3.4. Nature of Intermolecular Interaction
To understand the nature of intermolecular interactions between sulfur dioxides molecules in sulfur dioxide clusters and water and sulfur dioxide clusters in hydrated sulfur dioxides, we used quantitative molecular electrostatic potential analysis (MESP), electron density difference (EDD) atoms in molecule (AIM), noncovalent interaction – reduced density gradient (NCI-RDG) and Energy decomposition analysis. The acquired results are presented below.
3.4.1. Molecular electrostatic potential (MEP) and Electron Density Difference (EDD) analysis
Figure 4(a) illustrates the MEP of SO2 monomer, in which the red region of positive MEP designated as Vs,max occurs around the sulfur atom, and the negative regions categorized as Vs,min is around the oxygen atom. The former positive regions which lie perpendicular to the S-O bond are designated as π-hole [51, 52]. The Vs,max associated with the π-hole has a magnitude of 33.98 kcal mol− 1 The MEP of SO2 dimer illustrated in Fig. 4(b), in which the sulfur atom which is at the free end has a magnitude of 36.83 kcal mol− 1 a value closer to the pristine SO2 molecule.
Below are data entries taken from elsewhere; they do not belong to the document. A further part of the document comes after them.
(** X16: in a run where every stop thread runs to its end before the next
    event is handled, and [main] binds the app after the events [before]
    that the listener, started first, has already handled: from then on,
    whatever the events, the title in the menu bar is "rec" while
    [recording] is set and "mic" otherwise, but for one case: a recording
    that was on when the app was bound keeps the title "mic" the app was
    made with.  Once [recording] is off, that case is over for the rest of
    the run. *)
Theorem icon_follows_recording
        (before after : list (Env * str * MenuBar.UiEvent)) :
  let g0 := MenuBar.run before MenuBar.loaded in
  let g := MenuBar.run after (MenuBar.launch before) in
  (exists a,
      MenuBar.app g = Some a
      /\ (MenuBar.title a = icon_of (MenuBar.core g)
          \/ (recording (MenuBar.core g0) = true
              /\ recording (MenuBar.core g) = true
              /\ MenuBar.title a = lit "mic")))
  /\ (recording (MenuBar.core g) = false ->
      forall later,
        exists a,
          MenuBar.app (MenuBar.run later g) = Some a
          /\ MenuBar.title a = icon_of (MenuBar.core (MenuBar.run later g))).
Proof.
  intros g0 g.
  pose proof (Gui_ok_run after (Gui_ok_launch before)) as G.
  fold g0 g in G. split.
  - destruct G as [_ [t [A [T _]]]]. eexists. split; [exact A|].
    cbn [MenuBar.title]. destruct T as [T | [S [R T]]].
    + left. exact T.
    + right. repeat apply conj; assumption.
  - intros R later.
    destruct (Gui_ok_run later (Gui_ok_not_stale G R)) as [_ [t [A [T _]]]].
    eexists. split; [exact A|]. cbn [MenuBar.title].
    destruct T as [T | [S _]]; [exact T | discriminate S].
Qed.

(** The exception happens: the hold key goes down before [main] has bound
    the app, and the recording runs under the title "mic". *)
Lemma icon_stale_after_early_press :
  let g := MenuBar.launch [(studio, lit "November 04, 2026",
                            MenuBar.KeyDown Key_ctrl)] in
  recording (MenuBar.core g) = true
  /\ MenuBar.app g = Some (MenuBar.mkApp (lit "mic") []).
Proof. vm_compute. split; reflexivity. Qed.

(** X17: in a run where every stop thread runs to its end before the next
    event is handled, and [main] binds the app after the events [before]:
    [DictatorApp()] calls [update_menu] while the global [app] is not bound
    yet, so the app starts with a menu that has no item, not even "Quit",
    whatever the history holds by then.  The menu stays so until the next
    text is put on the clipboard; from then on, whatever the events, the
    menu is the one of the history as it is. *)
Theorem menu_follows_history
        (before after : list (Env * str * MenuBar.UiEvent)) :
  let g0 := MenuBar.run before MenuBar.loaded in
  let g := MenuBar.run after (MenuBar.launch before) in
  exists a,
    MenuBar.app g = Some a
    /\ (copies (MenuBar.core g0) <= copies (MenuBar.core g))%nat
    /\ MenuBar.menu a
       = (if (copies (MenuBar.core g) =? copies (MenuBar.core g0))%nat
          then []
          else MenuBar.menu_of (history (MenuBar.core g))).
Proof.
  intros g0 g.
  destruct (Gui_ok_run after (Gui_ok_launch before)) as [_ [t [A [_ N]]]].
  fold g0 g in A, N.
  eexists. split; [exact A|]. split; [exact N | reflexivity].
Qed.

(** The menu without an item while the history has an entry: one text is
    taken before [main] has bound the app. *)
Lemma menu_empty_with_history :
  let e := (studio, lit "November 04, 2026") in
  let g := MenuBar.launch [(e, MenuBar.KeyDown Key_ctrl);
                           (e, MenuBar.Audio (loud (ms 1000)));
                           (e, MenuBar.KeyUp Key_ctrl)] in
  MenuBar.app g = Some (MenuBar.mkApp (lit "mic") [])
  /\ List.length (history (MenuBar.core g)) = 1%nat.
Proof. vm_compute. split; reflexivity. Qed.

(** * Instances of the further properties *)

Lemma stop_threads_only_fail_in_engine_witness :
  In (ThreadExcepthook EngineError)
     (trace (run dictator_py (one_take broken_engine) initial))
  /\ EngineError = EngineError.
Proof.
  assert (H : In (ThreadExcepthook EngineError)
                 (trace (run dictator_py (one_take broken_engine) initial))).
  { vm_compute. do 4 right. left. reflexivity. }
  split; [exact H|].
  exact (@stop_threads_only_fail_in_engine dictator_py (one_take broken_engine) EngineError H).
Defined.

Lemma working_microphone_witness :
  Forall (fun x => mic_ok (fst x) = true) (one_take studio)
  /\ listener (run dictator_py (one_take studio) initial) = true.
Proof.
  assert (H : Forall (fun x => mic_ok (fst x) = true) (one_take studio))
    by (repeat constructor).
  split; [exact H|].
  exact (proj1 (@working_microphone dictator_py (one_take studio) H)).
Defined.

Lemma momentary_capture_witness :
  recording initial = false /\ toggle_mode initial = false
  /\ shift_held initial = false /\ listener initial = true
  /\ threads initial = O /\ active initial = [] /\ mic_ok studio = true
  /\ engine_calls
       (emitted initial
          (run dictator_py
             ((studio, Press Key_alt) :: frames studio [[1]; [0; 1]]
              ++ [(studio, Release Key_alt)]) initial))
     = [[1; 0; 1]].
Proof.
  do 7 (split; [reflexivity|]).
  exact (proj1 (@momentary_capture dictator_py studio initial [[1]; [0; 1]]
                  eq_refl eq_refl eq_refl eq_refl eq_refl eq_refl eq_refl)).
Defined.

Lemma continuous_capture_witness :
  recording initial = false /\ toggle_mode initial = false
  /\ listener initial = true /\ threads initial = O /\ active initial = []
  /\ mic_ok studio = true
  /\ engine_calls
       (emitted initial
          (run dictator_py
             ((studio, Press Key_shift) :: (studio, Press Key_alt)
              :: frames studio [[1]]
              ++ (studio, Release Key_alt) :: frames studio [[0; 1]]
              ++ [(studio, Press Key_alt)]) initial))
     = [[1; 0; 1]].
Proof.
  do 6 (split; [reflexivity|]).
  exact (proj1 (@continuous_capture dictator_py studio initial [[1]] [[0; 1]]
                  eq_refl eq_refl eq_refl eq_refl eq_refl eq_refl)).
Defined.

Lemma other_keys_ignored_witness :
  Key_shift <> HOLD_KEY dictator_py /\ threads initial = O
  /\ deliver dictator_py studio (Press Key_shift) initial
     = set_shift_held true initial.
Proof.
  assert (K : Key_shift <> HOLD_KEY dictator_py) by discriminate.
  assert (T : threads initial = O) by reflexivity.
  split; [exact K|]. split; [exact T|].
  exact (proj1 (@other_keys_ignored dictator_py studio Key_shift initial K T)).
Defined.

Lemma update_menu_layout_witness :
  MenuBar.app one_entry = Some (MenuBar.mkApp (lit "mic") [])
  /\ exists m,
       MenuBar.app (snd (MenuBar.update_menu one_entry))
       = Some (MenuBar.mkApp (lit "mic") m)
       /\ List.length m = 6%nat.
Proof.
  assert (A : MenuBar.app one_entry = Some (MenuBar.mkApp (lit "mic") []))
    by reflexivity.
  split; [exact A|].
  destruct (@update_menu_layout one_entry _ A) as [m [B [_ [_ [_ [_ [L _]]]]]]].
  exists m. split; [exact B | exact L].
Defined.

Lemma menu_item_copies_whole_text_witness :
  MenuBar.app one_entry = Some (MenuBar.mkApp (lit "mic") [])
  /\ threads (MenuBar.core one_entry) = O
  /\ nth_error (history (MenuBar.core one_entry)) 0
     = Some (lit "09:41 AM", lit "hello world")
  /\ emitted (MenuBar.core (snd (MenuBar.update_menu one_entry)))
       (MenuBar.core
          (MenuBar.deliver studio (lit "November 04, 2026") (MenuBar.Click 0)
             (snd (MenuBar.update_menu one_entry))))
     = [ClipboardCopy (lit "hello world")].
Proof.
  assert (A : MenuBar.app one_entry = Some (MenuBar.mkApp (lit "mic") []))
    by reflexivity.
  assert (T : threads (MenuBar.core one_entry) = O) by reflexivity.
  assert (N : nth_error (history (MenuBar.core one_entry)) 0
              = Some (lit "09:41 AM", lit "hello world")) by reflexivity.
  do 3 (split; [assumption|]).
  exact (proj1 (proj2 (@menu_item_copies_whole_text studio
                         (lit "November 04, 2026") one_entry _ 0 _ _ A T N))).
Defined.

Lemma icon_and_menu_erased_witness :
  MenuBar.to_event (MenuBar.KeyDown Key_ctrl) = Some (Press Key_ctrl)
  /\ recording
       (MenuBar.core
          (MenuBar.deliver studio (lit "November 04, 2026")
             (MenuBar.KeyDown Key_ctrl) (MenuBar.launch [])))
     = true.
Proof.
  assert (E : MenuBar.to_event (MenuBar.KeyDown Key_ctrl) = Some (Press Key_ctrl))
    by reflexivity.
  split; [exact E|].
  rewrite (proj1 (@icon_and_menu_erased studio (lit "November 04, 2026")
                    _ _ (MenuBar.launch []) E)).
  reflexivity.
Defined.

Lemma click_leaves_recording_alone_witness :
  threads (MenuBar.core no_entry) = O
  /\ MenuBar.app no_entry = Some (MenuBar.mkApp (lit "mic") (MenuBar.menu_of []))
  /\ listener
       (MenuBar.core
          (MenuBar.deliver studio (lit "November 04, 2026") (MenuBar.Click 2)
             no_entry))
     = false.
Proof.
  assert (T : threads (MenuBar.core no_entry) = O) by reflexivity.
  assert (A : MenuBar.app no_entry
              = Some (MenuBar.mkApp (lit "mic") (MenuBar.menu_of [])))
    by reflexivity.
  split; [exact T|]. split; [exact A|].
  exact (proj1 (proj2 (@click_leaves_recording_alone studio
                         (lit "November 04, 2026") 2 no_entry _ T A)
                  (lit "Quit") eq_refl)).
Defined.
The Vs,max on the sulfur atom which gets adsorbed to the oxygen atoms of adjacent SO2 molecule got reduced to 29.59 kcal mol− 1. A similar situation has been observed on all the studied SO2 clusters, in which the sulfur atoms at the terminal nearly retain their Vs,max values. The Vs,min value on SO2 was observed on the oxygen atoms with a value of -19.85 kcal mol− 1. As the name π-hole was misleading, in recent year’s π-hole interactions are redesigned as chalcogen, pniocogen, and tetrel bond if it occurs on group 14, 15, and 16 atoms respectively [53, 54]. Upon complex formation, the values observed on the oxygen which is in bonding with nearby sulfur atom gets reduced, while the oxygen atoms which are at the terminal have enhanced values generating an intramolecular S···O chalcogen bond between the SO2 molecules. Very recently, Esrafili and Mohammadian-Sabet observe the Vs,max, and Vs,min values are persistent on linear clusters of (OCS)2−8 and (OCSe)2−8 [55]. The presence of Vs,max, and Vs,min on the surface of the clusters helps for the additional SO2 adsorption on the surface and growth of cluster.
The MEP of hydrated sulfur dioxide clusters are shown in Fig. 4(g-x). In the hydrated dimer cluster, the Vs,max on bonding side of sulfur got vanished, while the opposite side has a magnitude of 24.91 kcal mol− 1 much less than observed in the case of pristine SO2 cluster. This implies that if SO2 gets added to it will have lower stability. Moreover, the Vs.max on hydrogen atom was 50.02 kcal mol− 1. Hence the addition of SO2 occurs at the site, leading to an H-bonding. In the case of the timer ((SO2)2-H2O) cluster, Vs,max on hydrogen atom was 37.39 kcal mol− 1 which is larger than the π-hole value observed on the free SO2 molecule. Thus in the tetramer cluster ((SO2)3-H2O) the SO2 prefers to be an H-bonding state. In the larger clusters the Vs,max on hydrogen atom is far less than the values observed on the sulfur atom π-hole and hence bonding occurs at the site leading to the chalcogen bonding. The reduction of the Vs,max on hydrogen atom upon complexation implies that electron density on oxygen atoms are polarized towards the positive hydrogen and tend to move from the oxygen atom on complexation. In the pentamer cluster, a Vs,min value of 23.49 kcal mol− 1 on the oxygen atom of water was observed. Henceforth in the octamer cluster, we observe the presence of two intermolecular chalcogen bonding between two sulfur dioxide and water molecule. Thus the value of Vs,max or Vs,min dictates the direction of the interaction of new SO2 molecule in larger clusters.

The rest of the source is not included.